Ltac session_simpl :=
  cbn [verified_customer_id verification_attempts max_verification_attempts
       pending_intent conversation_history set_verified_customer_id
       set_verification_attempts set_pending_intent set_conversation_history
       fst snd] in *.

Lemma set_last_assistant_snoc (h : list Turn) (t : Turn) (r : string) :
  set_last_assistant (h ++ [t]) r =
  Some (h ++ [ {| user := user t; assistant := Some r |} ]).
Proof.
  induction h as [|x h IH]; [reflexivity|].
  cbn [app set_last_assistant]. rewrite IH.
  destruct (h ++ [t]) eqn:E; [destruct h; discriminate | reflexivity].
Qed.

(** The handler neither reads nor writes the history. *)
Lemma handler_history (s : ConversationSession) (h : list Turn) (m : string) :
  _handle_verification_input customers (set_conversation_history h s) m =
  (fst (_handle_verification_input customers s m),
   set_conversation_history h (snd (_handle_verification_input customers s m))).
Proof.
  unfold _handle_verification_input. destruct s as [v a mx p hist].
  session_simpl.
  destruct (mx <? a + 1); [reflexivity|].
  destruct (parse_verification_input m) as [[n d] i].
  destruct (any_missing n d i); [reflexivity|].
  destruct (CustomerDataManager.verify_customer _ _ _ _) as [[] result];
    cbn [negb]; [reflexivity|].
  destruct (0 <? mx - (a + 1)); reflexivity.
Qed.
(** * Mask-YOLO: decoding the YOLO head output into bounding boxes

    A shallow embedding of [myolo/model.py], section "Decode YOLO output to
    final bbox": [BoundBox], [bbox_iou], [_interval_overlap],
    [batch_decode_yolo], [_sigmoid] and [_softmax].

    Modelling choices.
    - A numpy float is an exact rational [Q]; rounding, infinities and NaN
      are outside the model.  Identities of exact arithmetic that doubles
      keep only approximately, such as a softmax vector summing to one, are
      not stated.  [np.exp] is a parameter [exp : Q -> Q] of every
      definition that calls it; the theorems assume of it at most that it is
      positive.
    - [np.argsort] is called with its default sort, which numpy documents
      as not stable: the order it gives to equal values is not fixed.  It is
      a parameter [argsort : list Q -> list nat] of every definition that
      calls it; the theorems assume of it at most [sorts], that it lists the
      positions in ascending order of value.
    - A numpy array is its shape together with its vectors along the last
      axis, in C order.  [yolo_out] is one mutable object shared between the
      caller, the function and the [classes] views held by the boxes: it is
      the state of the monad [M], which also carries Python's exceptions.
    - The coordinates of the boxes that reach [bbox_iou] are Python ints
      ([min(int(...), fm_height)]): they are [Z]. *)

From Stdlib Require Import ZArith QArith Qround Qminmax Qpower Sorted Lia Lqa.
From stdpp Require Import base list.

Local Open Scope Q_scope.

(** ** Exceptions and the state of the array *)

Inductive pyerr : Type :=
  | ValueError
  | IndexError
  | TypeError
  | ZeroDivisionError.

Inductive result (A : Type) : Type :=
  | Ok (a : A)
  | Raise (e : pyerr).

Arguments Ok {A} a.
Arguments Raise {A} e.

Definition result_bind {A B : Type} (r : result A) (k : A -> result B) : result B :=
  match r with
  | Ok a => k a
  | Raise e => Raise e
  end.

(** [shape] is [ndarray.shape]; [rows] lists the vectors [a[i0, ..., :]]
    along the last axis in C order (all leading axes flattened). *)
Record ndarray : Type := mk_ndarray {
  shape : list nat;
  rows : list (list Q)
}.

--- --- ---

[Assignment]:
Go through the listing above and copy each line where the string "which" appears.

[Result of the exercise]:
    - [np.argsort] is called with its default sort, which numpy documents
      the state of the monad [M], which also carries Python's exceptions.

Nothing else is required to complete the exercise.